#### Records shown ####
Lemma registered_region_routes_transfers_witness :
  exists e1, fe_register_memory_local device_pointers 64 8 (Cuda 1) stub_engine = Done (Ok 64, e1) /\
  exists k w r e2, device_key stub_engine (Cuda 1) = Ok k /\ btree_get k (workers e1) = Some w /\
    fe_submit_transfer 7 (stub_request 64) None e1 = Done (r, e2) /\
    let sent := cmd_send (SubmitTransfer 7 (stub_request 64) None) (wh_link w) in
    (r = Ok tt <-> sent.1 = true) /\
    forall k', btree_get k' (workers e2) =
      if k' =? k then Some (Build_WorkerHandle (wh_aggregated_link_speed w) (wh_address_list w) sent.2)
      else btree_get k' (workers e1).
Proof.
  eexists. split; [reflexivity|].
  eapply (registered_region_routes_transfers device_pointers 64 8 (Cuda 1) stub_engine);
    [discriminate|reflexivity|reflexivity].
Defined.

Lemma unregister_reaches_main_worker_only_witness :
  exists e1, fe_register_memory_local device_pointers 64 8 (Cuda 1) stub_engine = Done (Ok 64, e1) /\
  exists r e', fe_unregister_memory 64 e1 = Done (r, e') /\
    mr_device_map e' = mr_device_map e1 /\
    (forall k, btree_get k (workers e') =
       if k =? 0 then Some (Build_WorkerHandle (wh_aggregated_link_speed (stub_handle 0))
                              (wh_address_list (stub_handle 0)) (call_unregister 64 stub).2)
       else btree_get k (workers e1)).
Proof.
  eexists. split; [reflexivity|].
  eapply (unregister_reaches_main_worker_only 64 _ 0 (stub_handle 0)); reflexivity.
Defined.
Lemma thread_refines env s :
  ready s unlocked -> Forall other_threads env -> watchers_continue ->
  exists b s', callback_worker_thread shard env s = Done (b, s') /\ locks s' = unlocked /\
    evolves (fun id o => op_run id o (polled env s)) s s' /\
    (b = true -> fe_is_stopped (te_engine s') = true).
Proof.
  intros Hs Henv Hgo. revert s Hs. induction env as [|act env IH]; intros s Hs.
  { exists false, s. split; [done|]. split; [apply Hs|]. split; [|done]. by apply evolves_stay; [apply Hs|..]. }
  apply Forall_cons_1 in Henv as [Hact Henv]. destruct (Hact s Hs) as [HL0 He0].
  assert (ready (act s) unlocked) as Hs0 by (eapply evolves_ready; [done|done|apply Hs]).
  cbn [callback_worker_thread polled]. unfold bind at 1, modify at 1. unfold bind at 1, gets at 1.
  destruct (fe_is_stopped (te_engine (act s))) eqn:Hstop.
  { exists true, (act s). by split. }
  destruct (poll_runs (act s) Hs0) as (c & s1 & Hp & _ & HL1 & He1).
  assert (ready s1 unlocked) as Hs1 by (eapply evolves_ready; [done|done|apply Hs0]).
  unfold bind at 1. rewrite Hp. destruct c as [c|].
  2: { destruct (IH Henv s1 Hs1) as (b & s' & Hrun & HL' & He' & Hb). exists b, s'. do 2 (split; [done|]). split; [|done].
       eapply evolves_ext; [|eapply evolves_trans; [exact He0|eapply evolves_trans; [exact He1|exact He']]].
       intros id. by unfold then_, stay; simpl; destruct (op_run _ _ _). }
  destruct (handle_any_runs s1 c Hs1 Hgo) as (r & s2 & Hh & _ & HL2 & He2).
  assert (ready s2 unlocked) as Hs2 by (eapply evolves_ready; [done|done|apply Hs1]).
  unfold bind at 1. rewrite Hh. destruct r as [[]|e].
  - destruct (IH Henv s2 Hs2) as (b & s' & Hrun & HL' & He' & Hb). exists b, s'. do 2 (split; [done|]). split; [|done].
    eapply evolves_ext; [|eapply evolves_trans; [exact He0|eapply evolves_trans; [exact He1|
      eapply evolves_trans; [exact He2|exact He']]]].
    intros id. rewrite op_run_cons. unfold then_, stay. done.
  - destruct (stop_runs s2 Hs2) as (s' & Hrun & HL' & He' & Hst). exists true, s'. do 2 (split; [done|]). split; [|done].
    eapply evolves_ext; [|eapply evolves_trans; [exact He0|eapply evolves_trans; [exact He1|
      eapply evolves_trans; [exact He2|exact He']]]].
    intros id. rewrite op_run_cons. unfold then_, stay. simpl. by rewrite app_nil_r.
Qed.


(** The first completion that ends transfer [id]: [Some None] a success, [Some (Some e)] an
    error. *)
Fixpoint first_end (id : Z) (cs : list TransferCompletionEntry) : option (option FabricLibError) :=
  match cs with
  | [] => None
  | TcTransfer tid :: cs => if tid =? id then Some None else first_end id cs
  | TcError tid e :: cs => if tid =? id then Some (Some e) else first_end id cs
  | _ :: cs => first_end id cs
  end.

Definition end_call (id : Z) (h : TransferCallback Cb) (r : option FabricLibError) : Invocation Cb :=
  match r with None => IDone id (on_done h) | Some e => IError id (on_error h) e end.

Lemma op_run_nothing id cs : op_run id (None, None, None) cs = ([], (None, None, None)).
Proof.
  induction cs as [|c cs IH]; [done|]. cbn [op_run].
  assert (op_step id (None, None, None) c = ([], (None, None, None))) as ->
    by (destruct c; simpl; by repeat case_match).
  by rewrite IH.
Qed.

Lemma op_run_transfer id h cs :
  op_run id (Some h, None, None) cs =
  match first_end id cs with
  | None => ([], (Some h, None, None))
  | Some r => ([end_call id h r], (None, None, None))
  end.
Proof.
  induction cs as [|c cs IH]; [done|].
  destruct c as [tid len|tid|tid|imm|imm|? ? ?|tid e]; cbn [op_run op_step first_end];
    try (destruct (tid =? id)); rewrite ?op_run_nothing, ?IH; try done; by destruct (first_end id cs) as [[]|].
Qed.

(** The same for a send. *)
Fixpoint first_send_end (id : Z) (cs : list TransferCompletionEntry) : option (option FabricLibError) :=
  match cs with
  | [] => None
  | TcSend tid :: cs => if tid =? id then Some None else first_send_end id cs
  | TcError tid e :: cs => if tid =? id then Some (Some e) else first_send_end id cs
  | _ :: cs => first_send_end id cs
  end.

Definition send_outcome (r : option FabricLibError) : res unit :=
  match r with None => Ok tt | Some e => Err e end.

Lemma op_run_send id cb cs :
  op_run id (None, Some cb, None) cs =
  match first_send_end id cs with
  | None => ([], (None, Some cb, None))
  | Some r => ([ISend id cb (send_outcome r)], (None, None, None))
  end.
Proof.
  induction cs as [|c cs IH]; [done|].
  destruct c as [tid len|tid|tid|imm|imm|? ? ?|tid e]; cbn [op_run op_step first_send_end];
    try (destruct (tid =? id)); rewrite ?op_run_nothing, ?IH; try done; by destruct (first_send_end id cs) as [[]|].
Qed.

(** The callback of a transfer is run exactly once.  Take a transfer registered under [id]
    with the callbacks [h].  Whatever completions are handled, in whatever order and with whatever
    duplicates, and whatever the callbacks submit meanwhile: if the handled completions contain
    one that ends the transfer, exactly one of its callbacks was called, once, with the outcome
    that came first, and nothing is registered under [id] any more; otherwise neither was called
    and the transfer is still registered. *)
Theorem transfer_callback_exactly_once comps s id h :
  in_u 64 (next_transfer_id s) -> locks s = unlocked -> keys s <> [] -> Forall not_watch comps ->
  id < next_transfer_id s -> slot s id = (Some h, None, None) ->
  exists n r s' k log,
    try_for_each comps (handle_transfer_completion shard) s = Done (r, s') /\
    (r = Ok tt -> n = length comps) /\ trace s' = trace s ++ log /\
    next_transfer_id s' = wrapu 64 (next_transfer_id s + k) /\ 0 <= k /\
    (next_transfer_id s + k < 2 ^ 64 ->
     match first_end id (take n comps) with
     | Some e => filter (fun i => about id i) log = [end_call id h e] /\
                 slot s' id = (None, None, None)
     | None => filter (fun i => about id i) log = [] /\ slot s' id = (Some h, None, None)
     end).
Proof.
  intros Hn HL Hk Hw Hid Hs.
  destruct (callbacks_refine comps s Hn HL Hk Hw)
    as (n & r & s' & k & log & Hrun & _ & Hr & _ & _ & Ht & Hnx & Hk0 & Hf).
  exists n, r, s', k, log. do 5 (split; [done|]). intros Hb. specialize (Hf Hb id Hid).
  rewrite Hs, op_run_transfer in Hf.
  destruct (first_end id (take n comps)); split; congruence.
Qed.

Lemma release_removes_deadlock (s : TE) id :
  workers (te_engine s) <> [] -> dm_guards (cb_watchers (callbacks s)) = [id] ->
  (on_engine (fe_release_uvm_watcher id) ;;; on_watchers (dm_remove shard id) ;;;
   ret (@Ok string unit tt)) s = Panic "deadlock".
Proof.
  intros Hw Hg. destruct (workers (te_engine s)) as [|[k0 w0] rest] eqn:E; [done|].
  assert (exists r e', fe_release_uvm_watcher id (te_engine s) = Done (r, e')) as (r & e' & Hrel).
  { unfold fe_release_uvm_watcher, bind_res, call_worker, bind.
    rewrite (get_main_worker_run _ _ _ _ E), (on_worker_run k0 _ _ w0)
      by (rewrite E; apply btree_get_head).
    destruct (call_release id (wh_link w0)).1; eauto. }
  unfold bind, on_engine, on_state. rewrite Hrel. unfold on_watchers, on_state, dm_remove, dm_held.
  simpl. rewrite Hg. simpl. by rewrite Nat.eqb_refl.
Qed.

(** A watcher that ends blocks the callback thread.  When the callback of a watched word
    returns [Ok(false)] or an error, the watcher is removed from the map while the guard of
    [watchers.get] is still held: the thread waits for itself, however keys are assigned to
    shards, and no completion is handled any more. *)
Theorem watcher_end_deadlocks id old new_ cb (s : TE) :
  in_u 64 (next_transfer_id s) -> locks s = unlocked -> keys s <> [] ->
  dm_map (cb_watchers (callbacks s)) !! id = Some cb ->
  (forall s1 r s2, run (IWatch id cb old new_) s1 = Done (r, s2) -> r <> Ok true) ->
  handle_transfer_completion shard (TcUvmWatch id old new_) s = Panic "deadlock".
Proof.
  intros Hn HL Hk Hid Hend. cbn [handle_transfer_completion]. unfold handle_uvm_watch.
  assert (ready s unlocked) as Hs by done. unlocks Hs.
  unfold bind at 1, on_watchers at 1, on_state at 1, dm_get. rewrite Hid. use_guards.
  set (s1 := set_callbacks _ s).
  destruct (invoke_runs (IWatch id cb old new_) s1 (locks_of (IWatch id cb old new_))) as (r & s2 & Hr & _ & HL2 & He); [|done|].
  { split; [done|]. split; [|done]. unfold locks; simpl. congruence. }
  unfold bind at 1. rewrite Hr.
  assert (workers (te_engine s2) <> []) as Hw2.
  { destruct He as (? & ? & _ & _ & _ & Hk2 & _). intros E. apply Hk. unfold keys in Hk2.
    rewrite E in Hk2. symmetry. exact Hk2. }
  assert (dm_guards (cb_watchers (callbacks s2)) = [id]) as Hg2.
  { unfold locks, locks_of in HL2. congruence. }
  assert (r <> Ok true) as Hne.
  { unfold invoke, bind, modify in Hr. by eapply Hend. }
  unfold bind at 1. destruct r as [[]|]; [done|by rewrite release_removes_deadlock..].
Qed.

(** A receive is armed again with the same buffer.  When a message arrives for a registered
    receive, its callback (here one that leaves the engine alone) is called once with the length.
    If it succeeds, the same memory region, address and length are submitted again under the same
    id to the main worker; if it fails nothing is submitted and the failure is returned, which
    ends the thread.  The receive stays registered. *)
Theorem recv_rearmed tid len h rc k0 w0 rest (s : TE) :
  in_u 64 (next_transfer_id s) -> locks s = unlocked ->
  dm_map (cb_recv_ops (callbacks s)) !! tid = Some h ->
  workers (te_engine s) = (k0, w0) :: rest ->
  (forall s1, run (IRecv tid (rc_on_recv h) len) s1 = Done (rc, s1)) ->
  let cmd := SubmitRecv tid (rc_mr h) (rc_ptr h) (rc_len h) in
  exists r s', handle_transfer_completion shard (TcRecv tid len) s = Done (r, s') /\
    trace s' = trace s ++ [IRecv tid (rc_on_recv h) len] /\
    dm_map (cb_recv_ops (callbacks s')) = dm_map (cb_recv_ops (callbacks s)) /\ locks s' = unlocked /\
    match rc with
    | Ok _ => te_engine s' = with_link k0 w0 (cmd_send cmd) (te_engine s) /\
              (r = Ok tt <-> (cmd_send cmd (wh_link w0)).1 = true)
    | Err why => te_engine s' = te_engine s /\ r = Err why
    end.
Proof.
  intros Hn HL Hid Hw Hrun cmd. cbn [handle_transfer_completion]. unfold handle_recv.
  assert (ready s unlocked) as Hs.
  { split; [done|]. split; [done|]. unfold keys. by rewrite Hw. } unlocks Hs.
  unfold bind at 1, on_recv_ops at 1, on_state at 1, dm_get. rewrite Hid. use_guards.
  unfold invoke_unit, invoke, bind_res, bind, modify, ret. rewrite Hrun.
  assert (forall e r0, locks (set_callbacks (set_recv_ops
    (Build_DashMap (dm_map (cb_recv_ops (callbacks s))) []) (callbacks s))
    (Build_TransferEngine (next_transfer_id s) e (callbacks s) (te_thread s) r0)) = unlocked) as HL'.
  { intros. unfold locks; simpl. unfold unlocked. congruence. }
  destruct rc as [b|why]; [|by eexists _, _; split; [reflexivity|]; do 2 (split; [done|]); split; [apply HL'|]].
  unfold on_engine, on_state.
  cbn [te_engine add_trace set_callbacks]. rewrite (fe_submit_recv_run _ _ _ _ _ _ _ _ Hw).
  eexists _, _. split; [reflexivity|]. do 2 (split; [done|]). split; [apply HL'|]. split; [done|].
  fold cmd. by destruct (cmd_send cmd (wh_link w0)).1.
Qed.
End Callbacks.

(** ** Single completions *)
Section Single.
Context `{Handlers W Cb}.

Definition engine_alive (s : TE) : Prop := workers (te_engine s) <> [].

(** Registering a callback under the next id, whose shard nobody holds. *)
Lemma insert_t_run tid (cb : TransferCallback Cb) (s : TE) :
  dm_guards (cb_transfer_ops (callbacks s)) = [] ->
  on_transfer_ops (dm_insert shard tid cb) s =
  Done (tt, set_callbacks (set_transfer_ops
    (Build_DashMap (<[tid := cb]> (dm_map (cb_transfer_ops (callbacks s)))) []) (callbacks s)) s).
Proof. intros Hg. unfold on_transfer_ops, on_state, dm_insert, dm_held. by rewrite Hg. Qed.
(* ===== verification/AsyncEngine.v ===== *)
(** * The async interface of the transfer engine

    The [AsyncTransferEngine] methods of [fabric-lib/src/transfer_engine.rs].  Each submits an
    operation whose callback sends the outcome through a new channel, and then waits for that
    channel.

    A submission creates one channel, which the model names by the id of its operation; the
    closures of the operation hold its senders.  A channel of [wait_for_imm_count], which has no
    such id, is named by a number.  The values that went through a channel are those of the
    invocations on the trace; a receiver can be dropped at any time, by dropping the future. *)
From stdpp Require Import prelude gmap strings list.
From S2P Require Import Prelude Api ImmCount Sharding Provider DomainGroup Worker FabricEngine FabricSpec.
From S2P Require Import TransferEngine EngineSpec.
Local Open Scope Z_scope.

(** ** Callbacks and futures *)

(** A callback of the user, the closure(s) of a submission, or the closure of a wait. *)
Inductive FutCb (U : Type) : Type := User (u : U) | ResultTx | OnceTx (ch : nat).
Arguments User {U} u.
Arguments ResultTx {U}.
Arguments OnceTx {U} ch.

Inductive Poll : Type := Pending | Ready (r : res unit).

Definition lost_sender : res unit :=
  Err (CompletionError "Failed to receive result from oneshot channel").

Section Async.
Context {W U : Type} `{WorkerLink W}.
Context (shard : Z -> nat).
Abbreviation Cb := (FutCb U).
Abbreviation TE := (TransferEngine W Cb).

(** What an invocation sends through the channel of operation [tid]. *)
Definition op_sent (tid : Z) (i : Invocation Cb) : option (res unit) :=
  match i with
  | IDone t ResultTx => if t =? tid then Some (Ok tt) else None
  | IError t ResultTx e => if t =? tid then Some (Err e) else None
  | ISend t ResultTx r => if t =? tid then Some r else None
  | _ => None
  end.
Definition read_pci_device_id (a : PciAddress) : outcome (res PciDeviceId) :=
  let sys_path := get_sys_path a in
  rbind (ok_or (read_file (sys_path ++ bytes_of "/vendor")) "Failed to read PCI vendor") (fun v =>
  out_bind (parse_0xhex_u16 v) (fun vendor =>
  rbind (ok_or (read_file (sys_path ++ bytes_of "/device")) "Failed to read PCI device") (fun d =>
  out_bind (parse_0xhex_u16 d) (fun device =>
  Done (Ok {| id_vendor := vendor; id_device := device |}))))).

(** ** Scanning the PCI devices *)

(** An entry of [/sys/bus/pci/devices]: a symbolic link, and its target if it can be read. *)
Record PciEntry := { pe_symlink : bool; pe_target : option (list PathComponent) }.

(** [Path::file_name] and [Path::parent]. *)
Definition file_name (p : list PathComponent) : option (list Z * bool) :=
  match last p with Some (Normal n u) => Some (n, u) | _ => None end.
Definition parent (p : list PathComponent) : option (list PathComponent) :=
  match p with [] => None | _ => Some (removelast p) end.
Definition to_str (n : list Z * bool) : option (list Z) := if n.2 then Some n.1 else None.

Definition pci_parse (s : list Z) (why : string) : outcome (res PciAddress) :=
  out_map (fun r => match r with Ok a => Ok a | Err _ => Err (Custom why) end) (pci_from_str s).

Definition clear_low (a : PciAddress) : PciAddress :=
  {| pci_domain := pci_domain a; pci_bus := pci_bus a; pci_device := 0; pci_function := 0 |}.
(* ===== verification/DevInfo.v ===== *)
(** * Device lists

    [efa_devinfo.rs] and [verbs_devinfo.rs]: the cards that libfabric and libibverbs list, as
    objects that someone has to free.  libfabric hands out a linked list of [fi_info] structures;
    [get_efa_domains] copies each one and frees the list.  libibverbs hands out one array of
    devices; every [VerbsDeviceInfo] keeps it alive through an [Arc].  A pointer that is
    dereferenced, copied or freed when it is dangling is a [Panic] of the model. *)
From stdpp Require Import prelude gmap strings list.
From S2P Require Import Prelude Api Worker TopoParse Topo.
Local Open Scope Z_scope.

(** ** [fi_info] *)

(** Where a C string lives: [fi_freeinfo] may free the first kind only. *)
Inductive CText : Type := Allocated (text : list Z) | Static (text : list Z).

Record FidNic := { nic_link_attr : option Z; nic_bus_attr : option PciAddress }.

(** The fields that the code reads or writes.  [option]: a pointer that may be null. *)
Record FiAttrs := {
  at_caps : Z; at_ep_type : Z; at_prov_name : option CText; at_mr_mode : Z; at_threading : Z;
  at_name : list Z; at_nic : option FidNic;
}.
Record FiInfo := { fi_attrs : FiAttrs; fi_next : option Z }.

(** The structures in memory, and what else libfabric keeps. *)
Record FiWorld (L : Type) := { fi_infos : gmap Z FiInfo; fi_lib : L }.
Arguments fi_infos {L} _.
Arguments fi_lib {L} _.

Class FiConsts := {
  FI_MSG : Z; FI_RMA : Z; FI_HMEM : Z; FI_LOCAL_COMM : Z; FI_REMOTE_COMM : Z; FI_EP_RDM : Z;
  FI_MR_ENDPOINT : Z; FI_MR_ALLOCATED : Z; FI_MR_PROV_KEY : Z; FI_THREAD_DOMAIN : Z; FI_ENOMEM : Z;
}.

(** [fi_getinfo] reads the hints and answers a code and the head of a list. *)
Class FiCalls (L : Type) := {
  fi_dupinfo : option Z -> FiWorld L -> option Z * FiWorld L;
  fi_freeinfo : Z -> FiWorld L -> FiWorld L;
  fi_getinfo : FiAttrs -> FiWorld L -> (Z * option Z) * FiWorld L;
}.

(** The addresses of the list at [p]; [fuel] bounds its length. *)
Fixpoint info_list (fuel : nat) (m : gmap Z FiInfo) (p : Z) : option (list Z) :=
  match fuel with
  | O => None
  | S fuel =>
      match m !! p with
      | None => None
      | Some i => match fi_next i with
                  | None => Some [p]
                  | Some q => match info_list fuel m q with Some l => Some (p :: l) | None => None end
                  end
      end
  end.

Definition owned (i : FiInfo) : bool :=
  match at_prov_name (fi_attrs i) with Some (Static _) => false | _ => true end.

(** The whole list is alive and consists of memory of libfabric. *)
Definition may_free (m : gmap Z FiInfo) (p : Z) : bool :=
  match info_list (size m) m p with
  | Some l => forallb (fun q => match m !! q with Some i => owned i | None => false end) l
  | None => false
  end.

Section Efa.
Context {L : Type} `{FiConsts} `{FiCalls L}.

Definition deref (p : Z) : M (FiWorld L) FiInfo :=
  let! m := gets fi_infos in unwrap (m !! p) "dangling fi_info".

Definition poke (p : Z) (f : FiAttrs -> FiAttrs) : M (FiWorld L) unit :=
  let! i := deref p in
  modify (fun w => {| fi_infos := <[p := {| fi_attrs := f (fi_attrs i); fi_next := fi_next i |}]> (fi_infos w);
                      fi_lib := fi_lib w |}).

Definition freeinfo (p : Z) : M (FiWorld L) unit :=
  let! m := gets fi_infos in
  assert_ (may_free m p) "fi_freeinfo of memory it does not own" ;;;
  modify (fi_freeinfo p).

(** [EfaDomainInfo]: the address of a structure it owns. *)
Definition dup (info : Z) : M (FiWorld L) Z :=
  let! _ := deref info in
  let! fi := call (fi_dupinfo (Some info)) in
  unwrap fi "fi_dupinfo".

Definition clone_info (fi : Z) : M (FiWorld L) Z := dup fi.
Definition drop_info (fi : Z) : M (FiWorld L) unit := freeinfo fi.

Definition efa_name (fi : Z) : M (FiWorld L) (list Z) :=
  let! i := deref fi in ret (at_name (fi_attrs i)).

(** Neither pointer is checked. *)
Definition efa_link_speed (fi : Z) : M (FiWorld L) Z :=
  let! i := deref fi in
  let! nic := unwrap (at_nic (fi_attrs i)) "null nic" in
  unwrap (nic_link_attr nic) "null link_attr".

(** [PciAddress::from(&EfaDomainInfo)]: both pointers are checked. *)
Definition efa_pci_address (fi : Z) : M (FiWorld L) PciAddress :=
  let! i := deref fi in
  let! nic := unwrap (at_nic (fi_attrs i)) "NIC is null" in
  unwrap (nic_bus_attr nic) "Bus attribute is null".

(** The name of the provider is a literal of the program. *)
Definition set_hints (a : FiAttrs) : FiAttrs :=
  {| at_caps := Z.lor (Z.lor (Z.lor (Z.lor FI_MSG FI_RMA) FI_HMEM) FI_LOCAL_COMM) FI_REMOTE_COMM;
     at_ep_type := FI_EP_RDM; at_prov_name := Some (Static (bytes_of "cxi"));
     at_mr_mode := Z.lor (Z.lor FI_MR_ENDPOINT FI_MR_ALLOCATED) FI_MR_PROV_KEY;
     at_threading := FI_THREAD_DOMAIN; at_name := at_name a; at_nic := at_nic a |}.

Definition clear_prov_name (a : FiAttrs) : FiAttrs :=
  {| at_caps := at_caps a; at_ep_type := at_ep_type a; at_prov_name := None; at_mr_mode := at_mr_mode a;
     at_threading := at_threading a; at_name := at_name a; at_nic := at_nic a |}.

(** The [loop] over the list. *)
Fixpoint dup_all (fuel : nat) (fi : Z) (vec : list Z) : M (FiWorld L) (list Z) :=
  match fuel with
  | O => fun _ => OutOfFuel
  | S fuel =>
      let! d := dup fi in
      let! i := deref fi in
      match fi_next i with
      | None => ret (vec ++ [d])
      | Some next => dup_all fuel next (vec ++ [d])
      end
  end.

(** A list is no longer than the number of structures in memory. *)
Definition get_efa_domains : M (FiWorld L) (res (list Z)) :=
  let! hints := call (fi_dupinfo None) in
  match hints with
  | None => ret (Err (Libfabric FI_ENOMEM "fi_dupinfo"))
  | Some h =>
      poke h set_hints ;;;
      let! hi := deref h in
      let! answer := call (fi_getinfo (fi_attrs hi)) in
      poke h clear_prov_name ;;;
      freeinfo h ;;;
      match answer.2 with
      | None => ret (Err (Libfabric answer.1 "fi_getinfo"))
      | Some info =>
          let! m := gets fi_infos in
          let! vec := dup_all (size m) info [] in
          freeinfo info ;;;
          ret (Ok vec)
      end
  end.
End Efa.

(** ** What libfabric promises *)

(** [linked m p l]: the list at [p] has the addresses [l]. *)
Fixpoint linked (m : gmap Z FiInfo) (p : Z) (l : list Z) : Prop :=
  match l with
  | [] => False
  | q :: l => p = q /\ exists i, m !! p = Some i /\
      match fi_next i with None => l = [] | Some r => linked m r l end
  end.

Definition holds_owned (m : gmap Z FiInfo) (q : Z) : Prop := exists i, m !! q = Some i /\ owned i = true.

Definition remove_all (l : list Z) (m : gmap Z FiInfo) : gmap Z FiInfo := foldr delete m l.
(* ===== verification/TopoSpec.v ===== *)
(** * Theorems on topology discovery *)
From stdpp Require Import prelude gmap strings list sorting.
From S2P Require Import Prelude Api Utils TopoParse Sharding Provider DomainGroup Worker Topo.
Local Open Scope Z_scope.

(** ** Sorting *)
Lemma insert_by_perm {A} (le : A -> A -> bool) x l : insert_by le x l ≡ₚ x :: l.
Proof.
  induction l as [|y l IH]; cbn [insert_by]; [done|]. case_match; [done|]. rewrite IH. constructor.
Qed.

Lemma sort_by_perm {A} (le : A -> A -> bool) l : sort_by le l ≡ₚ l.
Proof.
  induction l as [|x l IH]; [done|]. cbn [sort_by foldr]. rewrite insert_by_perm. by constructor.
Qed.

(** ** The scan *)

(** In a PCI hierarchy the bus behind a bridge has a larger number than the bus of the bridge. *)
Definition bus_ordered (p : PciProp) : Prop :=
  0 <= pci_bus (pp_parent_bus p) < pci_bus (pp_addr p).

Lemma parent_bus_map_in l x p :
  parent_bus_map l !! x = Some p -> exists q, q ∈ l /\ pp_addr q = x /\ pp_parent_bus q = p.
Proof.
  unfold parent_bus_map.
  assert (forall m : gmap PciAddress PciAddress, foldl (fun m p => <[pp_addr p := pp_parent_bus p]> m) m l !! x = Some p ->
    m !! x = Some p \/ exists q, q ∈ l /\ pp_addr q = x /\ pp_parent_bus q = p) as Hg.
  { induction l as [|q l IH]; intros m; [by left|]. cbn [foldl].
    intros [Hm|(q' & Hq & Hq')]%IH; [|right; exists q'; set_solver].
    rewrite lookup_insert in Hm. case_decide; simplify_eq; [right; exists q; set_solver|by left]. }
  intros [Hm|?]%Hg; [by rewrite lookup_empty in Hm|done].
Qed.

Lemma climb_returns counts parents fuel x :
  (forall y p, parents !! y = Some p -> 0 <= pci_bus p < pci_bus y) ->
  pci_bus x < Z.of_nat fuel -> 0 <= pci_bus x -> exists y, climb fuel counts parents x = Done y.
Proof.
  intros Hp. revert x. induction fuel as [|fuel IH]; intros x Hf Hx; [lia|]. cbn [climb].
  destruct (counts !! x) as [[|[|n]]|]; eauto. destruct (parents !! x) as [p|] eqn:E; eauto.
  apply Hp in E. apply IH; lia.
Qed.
####
*Your assignment*. What is needed is each line of the entries that contains the word "size".

*Answer for this exercise*.
  match info_list (size m) m p with
          let! vec := dup_all (size m) info [] in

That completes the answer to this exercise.